* _Data listing_

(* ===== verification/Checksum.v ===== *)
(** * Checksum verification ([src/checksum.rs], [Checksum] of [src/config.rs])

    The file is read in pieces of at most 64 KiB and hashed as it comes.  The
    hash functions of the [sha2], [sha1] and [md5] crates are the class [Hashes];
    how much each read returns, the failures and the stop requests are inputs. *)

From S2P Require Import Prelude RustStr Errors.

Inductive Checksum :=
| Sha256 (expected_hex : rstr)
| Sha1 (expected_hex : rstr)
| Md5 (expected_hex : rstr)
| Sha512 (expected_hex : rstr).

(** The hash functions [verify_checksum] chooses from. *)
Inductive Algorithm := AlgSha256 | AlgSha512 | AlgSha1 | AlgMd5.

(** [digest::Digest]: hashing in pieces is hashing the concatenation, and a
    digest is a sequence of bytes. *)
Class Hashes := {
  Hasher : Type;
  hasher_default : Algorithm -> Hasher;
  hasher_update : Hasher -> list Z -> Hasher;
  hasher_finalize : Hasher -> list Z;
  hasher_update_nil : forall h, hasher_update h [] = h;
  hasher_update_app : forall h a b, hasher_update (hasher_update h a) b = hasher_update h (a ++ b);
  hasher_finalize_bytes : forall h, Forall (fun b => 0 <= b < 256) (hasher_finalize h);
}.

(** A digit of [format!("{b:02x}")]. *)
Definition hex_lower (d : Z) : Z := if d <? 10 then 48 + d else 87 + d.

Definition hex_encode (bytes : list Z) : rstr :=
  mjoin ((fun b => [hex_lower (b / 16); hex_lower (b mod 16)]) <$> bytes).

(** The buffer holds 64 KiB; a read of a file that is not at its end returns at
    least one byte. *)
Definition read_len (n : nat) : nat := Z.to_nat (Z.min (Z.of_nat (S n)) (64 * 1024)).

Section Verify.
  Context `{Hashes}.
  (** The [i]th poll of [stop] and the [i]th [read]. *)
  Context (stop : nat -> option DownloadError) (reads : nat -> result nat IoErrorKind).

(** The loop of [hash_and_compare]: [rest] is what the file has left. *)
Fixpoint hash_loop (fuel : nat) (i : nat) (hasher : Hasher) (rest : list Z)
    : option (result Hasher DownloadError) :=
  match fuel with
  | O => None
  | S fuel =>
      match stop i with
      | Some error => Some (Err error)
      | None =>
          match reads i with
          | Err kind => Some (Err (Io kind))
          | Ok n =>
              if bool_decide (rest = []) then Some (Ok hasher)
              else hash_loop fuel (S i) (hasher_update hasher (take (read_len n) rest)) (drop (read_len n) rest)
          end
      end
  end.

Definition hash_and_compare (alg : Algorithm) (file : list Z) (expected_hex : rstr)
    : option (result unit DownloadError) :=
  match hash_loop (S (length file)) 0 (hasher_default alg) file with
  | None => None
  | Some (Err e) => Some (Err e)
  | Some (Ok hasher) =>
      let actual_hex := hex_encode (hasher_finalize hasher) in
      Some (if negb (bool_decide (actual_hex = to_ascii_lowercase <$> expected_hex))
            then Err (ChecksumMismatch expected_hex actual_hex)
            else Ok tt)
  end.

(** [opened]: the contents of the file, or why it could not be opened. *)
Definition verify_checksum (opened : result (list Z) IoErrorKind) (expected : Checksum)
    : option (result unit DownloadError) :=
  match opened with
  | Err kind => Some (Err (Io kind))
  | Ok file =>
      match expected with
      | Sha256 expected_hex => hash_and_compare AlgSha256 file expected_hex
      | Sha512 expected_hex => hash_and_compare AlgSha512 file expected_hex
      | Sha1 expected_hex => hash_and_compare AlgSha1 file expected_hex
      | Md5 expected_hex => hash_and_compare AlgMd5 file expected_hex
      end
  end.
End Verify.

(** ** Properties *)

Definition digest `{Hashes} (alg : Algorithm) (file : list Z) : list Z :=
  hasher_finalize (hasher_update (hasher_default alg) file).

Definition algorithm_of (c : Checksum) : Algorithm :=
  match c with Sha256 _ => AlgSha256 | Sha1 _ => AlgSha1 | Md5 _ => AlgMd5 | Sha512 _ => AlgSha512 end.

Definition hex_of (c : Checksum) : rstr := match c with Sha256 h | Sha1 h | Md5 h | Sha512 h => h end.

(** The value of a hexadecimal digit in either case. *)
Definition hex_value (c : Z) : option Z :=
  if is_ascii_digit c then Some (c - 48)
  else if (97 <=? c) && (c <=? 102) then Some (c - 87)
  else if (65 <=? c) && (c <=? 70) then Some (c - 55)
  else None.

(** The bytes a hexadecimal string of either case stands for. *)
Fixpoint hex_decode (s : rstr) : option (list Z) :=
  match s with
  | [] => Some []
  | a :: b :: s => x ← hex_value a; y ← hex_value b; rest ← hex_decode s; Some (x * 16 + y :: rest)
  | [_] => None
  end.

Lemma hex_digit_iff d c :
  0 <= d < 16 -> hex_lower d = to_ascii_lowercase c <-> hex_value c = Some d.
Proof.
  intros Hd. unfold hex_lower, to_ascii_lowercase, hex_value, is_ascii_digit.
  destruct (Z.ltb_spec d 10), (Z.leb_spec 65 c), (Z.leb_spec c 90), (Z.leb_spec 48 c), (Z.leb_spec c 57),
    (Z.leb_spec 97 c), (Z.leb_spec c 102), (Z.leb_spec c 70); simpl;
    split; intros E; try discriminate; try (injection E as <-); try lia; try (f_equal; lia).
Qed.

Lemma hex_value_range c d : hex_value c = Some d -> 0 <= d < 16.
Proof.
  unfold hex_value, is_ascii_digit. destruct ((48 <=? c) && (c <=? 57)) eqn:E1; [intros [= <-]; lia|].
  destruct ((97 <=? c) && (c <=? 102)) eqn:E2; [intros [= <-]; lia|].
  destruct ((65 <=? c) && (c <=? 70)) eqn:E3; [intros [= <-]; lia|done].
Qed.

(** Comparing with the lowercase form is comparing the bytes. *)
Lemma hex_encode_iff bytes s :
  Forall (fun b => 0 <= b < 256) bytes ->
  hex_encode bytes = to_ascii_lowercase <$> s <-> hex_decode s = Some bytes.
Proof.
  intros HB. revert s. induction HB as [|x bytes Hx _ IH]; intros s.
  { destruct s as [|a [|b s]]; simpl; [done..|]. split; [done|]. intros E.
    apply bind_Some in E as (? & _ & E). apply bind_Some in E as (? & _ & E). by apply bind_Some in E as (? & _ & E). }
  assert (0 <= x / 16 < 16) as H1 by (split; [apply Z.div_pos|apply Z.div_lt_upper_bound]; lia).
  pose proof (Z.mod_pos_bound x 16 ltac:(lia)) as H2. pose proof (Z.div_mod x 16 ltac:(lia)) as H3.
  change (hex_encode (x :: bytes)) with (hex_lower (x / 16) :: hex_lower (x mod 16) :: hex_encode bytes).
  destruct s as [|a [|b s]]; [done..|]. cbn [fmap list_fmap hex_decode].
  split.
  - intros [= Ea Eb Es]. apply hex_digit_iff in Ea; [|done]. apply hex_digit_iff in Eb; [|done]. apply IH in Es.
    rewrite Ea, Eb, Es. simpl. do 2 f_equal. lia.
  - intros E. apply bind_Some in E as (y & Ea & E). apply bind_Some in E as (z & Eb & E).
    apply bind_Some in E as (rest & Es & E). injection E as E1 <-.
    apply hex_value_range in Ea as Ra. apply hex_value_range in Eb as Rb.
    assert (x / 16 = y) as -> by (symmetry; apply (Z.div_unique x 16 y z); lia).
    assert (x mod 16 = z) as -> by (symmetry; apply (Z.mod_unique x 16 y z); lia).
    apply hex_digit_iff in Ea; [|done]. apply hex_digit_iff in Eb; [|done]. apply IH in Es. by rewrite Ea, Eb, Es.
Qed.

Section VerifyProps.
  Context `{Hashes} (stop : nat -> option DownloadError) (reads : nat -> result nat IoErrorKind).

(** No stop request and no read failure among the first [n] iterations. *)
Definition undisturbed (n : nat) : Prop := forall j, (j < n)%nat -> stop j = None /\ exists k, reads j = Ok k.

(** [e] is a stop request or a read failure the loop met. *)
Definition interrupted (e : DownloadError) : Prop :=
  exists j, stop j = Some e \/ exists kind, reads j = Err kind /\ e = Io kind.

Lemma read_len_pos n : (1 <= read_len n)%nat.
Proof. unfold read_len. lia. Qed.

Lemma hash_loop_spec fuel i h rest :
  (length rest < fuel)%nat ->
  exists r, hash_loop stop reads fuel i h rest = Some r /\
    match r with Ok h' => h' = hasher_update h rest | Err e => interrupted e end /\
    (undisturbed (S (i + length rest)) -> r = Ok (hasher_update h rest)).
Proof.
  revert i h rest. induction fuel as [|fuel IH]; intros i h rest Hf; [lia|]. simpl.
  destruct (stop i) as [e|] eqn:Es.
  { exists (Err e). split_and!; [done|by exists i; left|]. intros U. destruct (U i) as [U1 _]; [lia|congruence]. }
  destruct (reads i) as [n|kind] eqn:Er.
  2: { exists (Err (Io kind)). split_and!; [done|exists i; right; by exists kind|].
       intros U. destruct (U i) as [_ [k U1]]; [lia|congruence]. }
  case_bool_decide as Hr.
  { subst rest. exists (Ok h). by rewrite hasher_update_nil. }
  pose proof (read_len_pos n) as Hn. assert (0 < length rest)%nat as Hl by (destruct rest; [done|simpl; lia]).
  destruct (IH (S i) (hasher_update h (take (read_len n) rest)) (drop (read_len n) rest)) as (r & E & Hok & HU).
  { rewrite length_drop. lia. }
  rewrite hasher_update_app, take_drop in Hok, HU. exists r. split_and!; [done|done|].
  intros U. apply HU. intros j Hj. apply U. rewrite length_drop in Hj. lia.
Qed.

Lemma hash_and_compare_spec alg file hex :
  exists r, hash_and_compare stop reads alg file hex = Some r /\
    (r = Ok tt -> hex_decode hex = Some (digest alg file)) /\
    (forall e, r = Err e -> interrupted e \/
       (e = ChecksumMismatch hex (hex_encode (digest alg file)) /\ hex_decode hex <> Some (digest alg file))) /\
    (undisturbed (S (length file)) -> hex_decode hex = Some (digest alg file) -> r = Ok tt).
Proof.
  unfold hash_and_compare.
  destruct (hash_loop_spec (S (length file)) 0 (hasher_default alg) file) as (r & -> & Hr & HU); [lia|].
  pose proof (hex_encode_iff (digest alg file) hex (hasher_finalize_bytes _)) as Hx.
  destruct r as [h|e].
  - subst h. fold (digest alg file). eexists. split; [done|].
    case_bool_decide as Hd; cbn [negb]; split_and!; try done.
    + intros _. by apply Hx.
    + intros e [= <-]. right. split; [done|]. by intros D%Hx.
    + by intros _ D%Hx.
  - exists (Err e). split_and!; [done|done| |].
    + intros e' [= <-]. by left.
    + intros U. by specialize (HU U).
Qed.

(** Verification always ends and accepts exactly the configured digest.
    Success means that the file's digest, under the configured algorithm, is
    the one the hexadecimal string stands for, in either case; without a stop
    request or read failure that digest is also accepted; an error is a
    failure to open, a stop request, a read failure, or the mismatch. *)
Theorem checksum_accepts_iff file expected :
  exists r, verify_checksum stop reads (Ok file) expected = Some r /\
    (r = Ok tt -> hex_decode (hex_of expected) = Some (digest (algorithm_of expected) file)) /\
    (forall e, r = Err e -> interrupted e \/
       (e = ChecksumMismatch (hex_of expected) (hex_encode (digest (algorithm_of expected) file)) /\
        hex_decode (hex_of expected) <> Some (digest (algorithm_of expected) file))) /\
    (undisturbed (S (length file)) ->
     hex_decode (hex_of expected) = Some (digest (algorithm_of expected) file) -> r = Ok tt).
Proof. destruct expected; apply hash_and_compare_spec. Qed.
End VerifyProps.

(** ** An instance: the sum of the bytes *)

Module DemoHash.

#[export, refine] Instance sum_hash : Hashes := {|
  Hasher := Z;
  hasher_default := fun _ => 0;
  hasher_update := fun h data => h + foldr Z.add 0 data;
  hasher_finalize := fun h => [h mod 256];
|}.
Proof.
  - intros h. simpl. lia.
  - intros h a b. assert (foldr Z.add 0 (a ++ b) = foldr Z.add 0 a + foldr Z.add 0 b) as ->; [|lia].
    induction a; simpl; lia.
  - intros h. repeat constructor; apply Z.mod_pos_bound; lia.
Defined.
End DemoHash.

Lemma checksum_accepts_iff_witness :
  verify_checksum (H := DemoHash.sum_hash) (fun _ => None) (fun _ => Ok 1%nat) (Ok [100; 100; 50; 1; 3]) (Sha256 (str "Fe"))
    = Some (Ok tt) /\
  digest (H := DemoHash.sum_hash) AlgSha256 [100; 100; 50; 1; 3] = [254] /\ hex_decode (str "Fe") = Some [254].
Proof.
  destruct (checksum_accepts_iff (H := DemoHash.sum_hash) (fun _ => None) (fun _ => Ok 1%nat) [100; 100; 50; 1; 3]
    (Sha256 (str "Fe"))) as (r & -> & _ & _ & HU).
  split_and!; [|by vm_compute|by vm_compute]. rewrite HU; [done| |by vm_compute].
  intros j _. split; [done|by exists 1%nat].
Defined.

* _What you are asked to do_
Nothing should be returned except the lines from the one containing "#[export, refine] Instance" through the last line of the data, each restated word for word.

* _Solution to this problem_
#[export, refine] Instance sum_hash : Hashes := {|
  Hasher := Z;
  hasher_default := fun _ => 0;
  hasher_update := fun h data => h + foldr Z.add 0 data;
  hasher_finalize := fun h => [h mod 256];
|}.
Proof.
  - intros h. simpl. lia.
  - intros h a b. assert (foldr Z.add 0 (a ++ b) = foldr Z.add 0 a + foldr Z.add 0 b) as ->; [|lia].
    induction a; simpl; lia.
  - intros h. repeat constructor; apply Z.mod_pos_bound; lia.
Defined.
End DemoHash.

Lemma checksum_accepts_iff_witness :
  verify_checksum (H := DemoHash.sum_hash) (fun _ => None) (fun _ => Ok 1%nat) (Ok [100; 100; 50; 1; 3]) (Sha256 (str "Fe"))
    = Some (Ok tt) /\
  digest (H := DemoHash.sum_hash) AlgSha256 [100; 100; 50; 1; 3] = [254] /\ hex_decode (str "Fe") = Some [254].
Proof.
  destruct (checksum_accepts_iff (H := DemoHash.sum_hash) (fun _ => None) (fun _ => Ok 1%nat) [100; 100; 50; 1; 3]
    (Sha256 (str "Fe"))) as (r & -> & _ & _ & HU).
  split_and!; [|by vm_compute|by vm_compute]. rewrite HU; [done| |by vm_compute].
  intros j _. split; [done|by exists 1%nat].
Defined.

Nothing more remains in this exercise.